Decision of the Court
The Commonwealth of Massachusetts Appeals Court affirmed the lower court’s ruling in the defendant’s favor. Although the plaintiff complained about opposing counsel mentioning in his open statement that the plaintiff waited 19 months to file suit and only produced his medical records after being ordered to do so, the appellate court found that it was not an abuse of discretion for the trial court to refuse to grant the plaintiff a mistrial. In so holding, the court noted that the trial court judge had interrupted defense counsel and stated, “Let’s move on to another topic. I don’t think that’s relevant…”
As to the lack of a res ipsa loquitur instruction, the appeals court explained that such an instruction is only appropriate when an accident at issue was “the kind that does not ordinarily happen unless the defendant was negligent…” Here, there were several other individuals involved in the loading of the defendant’s vehicle onto the trailer from which it later fell, and the appellate tribunal found no reversible error in the trial court’s failure to give the instruction requested by the plaintiff.

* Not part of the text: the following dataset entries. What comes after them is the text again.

(* ===== verification/Profiles.v ===== *)
(** The rest of [pihole_manager/compatibility_profiles.py], whose matching and
    guard are in [Behavior]: reading the file of profiles, and the finding that
    a protected domain gets.

    The text of the file is an argument; that one reading is kept for later
    calls is left out. *)
From stdpp Require Import base gmap strings list pretty.
From Stdlib Require Import Ascii QArith.
From S2P Require Import Prelude Json JsonText Models Database Behavior Evidence.
Open Scope Z_scope.

(** * Reading the profiles *)

(** [ValueError], and the [OverflowError] of an infinite number, which
    [_integer] does not catch. *)
Inductive profile_exn := ProfileError (msg : string) | ProfileOverflow.

Definition require (b : bool) (msg : string) : result profile_exn unit := if b then Ok tt else Err (ProfileError msg).

Definition _integer (value : json) (field : string) : result profile_exn Z :=
  match value with
  | JBool _ => Err (ProfileError (field +:+ " must be an integer."))
  | _ =>
      match py_int_of value with
      | Ok z => Ok z
      | Err ConversionOverflowError => Err ProfileOverflow
      | Err _ => Err (ProfileError (field +:+ " must be an integer."))
      end
  end.

(** [ServiceRole(value)]: [None] stands for the [ValueError]. *)
Definition ServiceRole_of_value (s : string) : option ServiceRole :=
  if String.eqb s "core" then Some ROLE_CORE
  else if String.eqb s "optional" then Some ROLE_OPTIONAL
  else if String.eqb s "shared" then Some ROLE_SHARED
  else if String.eqb s "unknown" then Some ROLE_UNKNOWN
  else None.

Section Parse.
Context `{PyRepr}.

Definition _domains (value : option json) : list string :=
  match value with
  | Some (JArray items) =>
      fromkeys (filter (λ d, str_nonempty d = true) ((λ item, _normalize_domain (py_str_or (Some item) "")) <$> items))
  | _ => []
  end.

Definition text_field (key default : string) (raw : fields) : string := str_strip (py_str_or (dict_get key raw) default).

Definition _parse_profile (raw_profile : json) : result profile_exn CompatibilityProfile :=
  match raw_profile with
  | JObject raw =>
      let profile_id := text_field "profile_id" "" raw in
      let name := text_field "name" "" raw in
      let description := text_field "description" "" raw in
      let reason := text_field "reason" "" raw in
      let protection := text_field "protection" "deny_requires_review" raw in
      _ ← require (str_nonempty profile_id && str_nonempty name && str_nonempty reason)
            "Compatibility profiles require profile_id, name, and reason.";
      _ ← require (String.eqb protection "deny_requires_review") ("Unsupported compatibility protection mode: " +:+ protection);
      service_role ← match ServiceRole_of_value (py_str_or (dict_get "service_role" raw) "core") with
                     | Some role => Ok role
                     | None => Err (ProfileError ("Invalid service_role for compatibility profile " +:+ profile_id))
                     end;
      _ ← require (negb (bool_decide (service_role = ROLE_UNKNOWN))) ("Unsupported service_role for compatibility profile " +:+ profile_id);
      min_breakage_risk ← _integer (default (JInt 80) (dict_get "min_breakage_risk" raw)) "min_breakage_risk";
      _ ← require ((0 <=? min_breakage_risk) && (min_breakage_risk <=? 100)) "min_breakage_risk must be between 0 and 100.";
      let exact_domains := _domains (dict_get "exact_domains" raw) in
      let suffix_domains := _domains (dict_get "suffix_domains" raw) in
      _ ← require (negb (bool_decide (exact_domains = [] ∧ suffix_domains = [])))
            ("Compatibility profile " +:+ profile_id +:+ " requires at least one domain.");
      Ok (mkProfile profile_id name description service_role min_breakage_risk protection exact_domains suffix_domains reason
            (text_field "source_url" "" raw))
  | _ => Err (ProfileError "Each compatibility profile must be a JSON object.")
  end.

(** The loop over the profiles. *)
Fixpoint parse_profiles (seen_ids : list string) (raw_profiles : list json) : result profile_exn (list CompatibilityProfile) :=
  match raw_profiles with
  | [] => Ok []
  | raw_profile :: raw_profiles =>
      profile ← _parse_profile raw_profile;
      let profile_key := str_casefold (pf_profile_id profile) in
      _ ← require (negb (bool_decide (profile_key ∈ seen_ids))) ("Duplicate compatibility profile id: " +:+ pf_profile_id profile);
      profiles ← parse_profiles (profile_key :: seen_ids) raw_profiles;
      Ok (profile :: profiles)
  end.
(* ===== verification/Sources.v ===== *)
(** [pihole_manager/research_common.py]: what the evidence sources share - their
    definitions, the pace of the requests to one source, the cache of downloads
    and the removal of API keys from everything that is kept or shown.

    The requests and the clocks go through the class [SourceNet]. A metadata
    file of the cache is the dict it holds ([JsonText] shows that the text gives
    it back), [None] when it is missing or unreadable. One lookup runs at a time,
    so the locks are left out. *)
From stdpp Require Import base gmap strings list pretty.
From Stdlib Require Import Ascii QArith Lqa.
From S2P Require Import Prelude HttpRetry Json Net Models Options Provider Database Behavior Evidence.
Open Scope Z_scope.

(** * Definitions of the sources *)

Record SourceDefinition := mkSource {
  sd_kind : string;
  sd_display_name : string;
  sd_mode : string;
  sd_sends_domain : bool;
  sd_requires_api_key : bool;
  sd_description : string;
  sd_license_note : string;
  sd_experimental : bool
}.

Definition source_definitions : list SourceDefinition :=
  [mkSource "adguard_services" "AdGuard service catalog" "catalog" false false
     "Downloads a complete service-to-domain catalog and performs lookups locally."
     "GPL-3.0 dataset; downloaded at runtime and not bundled." false;
   mkSource "dns_records" "Local DNS records" "local" false false
     "Queries the configured DNS resolver for A, AAAA, CNAME, NS, MX, HTTPS, and SVCB."
     "" false;
   mkSource "disconnect_tracking" "Disconnect tracker catalog" "catalog" false false
     "Downloads the complete Disconnect tracker catalog and performs lookups locally."
     "CC BY-NC-SA 4.0; enable only when the intended use complies with the license." false;
   mkSource "rdap" "RDAP registration data" "lookup" true false
     "Retrieves registrar, registration events, status, and authoritative nameservers."
     "" false;
   mkSource "ripestat" "RIPEstat network information" "lookup" false false
     "Resolves the domain locally and sends only resulting public IP addresses to RIPEstat."
     "" false;
   mkSource "netcraft" "Netcraft Site Report" "lookup" true false
     "Parses selected structured fields from the public Site Report when robots.txt permits it."
     "Public HTML under Netcraft fair-use terms; layout may change and access may be blocked." true;
   mkSource "virustotal" "VirusTotal domain report" "lookup" true true
     "Retrieves reputation, scanner verdict counts, and vendor categories."
     "" false;
   mkSource "threatfox" "ThreatFox IOC lookup" "lookup" true true
     "Performs an exact IOC lookup for active malware infrastructure."
     "" false;
   mkSource "phishtank" "PhishTank verified phishing database" "catalog" false true
     "Downloads the verified online phishing database and performs hostname lookups locally."
     "" false;
   mkSource "urlscan" "urlscan.io archived scans" "lookup" true false
     "Searches existing archived scans; it never submits a new active scan."
     "" false;
   mkSource "cloudflare_radar" "Cloudflare Radar domain ranking" "lookup" true true
     "Retrieves popularity bucket, rank, and Cloudflare domain categories."
     "" false;
   mkSource "repository_lists" "Curated repository blocklists" "catalog" false false
     "Downloads selected upstream DNS-safe lists and performs lookups locally."
     "Per-source licences are reviewed and recorded in evidence provenance." false;
   mkSource "urlhaus" "URLhaus host lookup" "lookup" true true
     "Queries the authenticated URLhaus host endpoint for malware-distribution URLs."
     "Community API is subject to abuse.ch fair-use terms." false;
   mkSource "crtsh" "crt.sh certificate transparency" "lookup" true false
     "Queries public certificate-transparency search results for identity history."
     "Context-only evidence; certificate presence is never treated as a malicious verdict." false;
   mkSource "google_safe_browsing" "Google Safe Browsing v5" "lookup" true true
     "Checks HTTP and HTTPS domain URLs against Google Safe Browsing v5 threat search."
     "Non-commercial API; keep opt-in and use an appropriate commercial service when needed." false]%string.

The court also rejected the plaintiff’s argument that he should have been granted a new trial because the verdict was against the weight of the evidence. Although the plaintiff did introduce “ample evidence” at trial, he did not provide any proof as to the standard of care for transporting motor vehicles on a flatbed truck. Since negligence cases require a plaintiff to prove both the applicable duty of care and a violation of that duty, it was not an error for the trial court to deny the plaintiff a new trial.
Speak with a Seasoned Cape Cod Car Accident Lawyer
Do you need to talk to a knowledgeable car accident attorney in the Cape Cod area? The Law Offices of John C. Manoog, III, offers a free, no-obligation consultation. To schedule an appointment, call us at 888-262-6664.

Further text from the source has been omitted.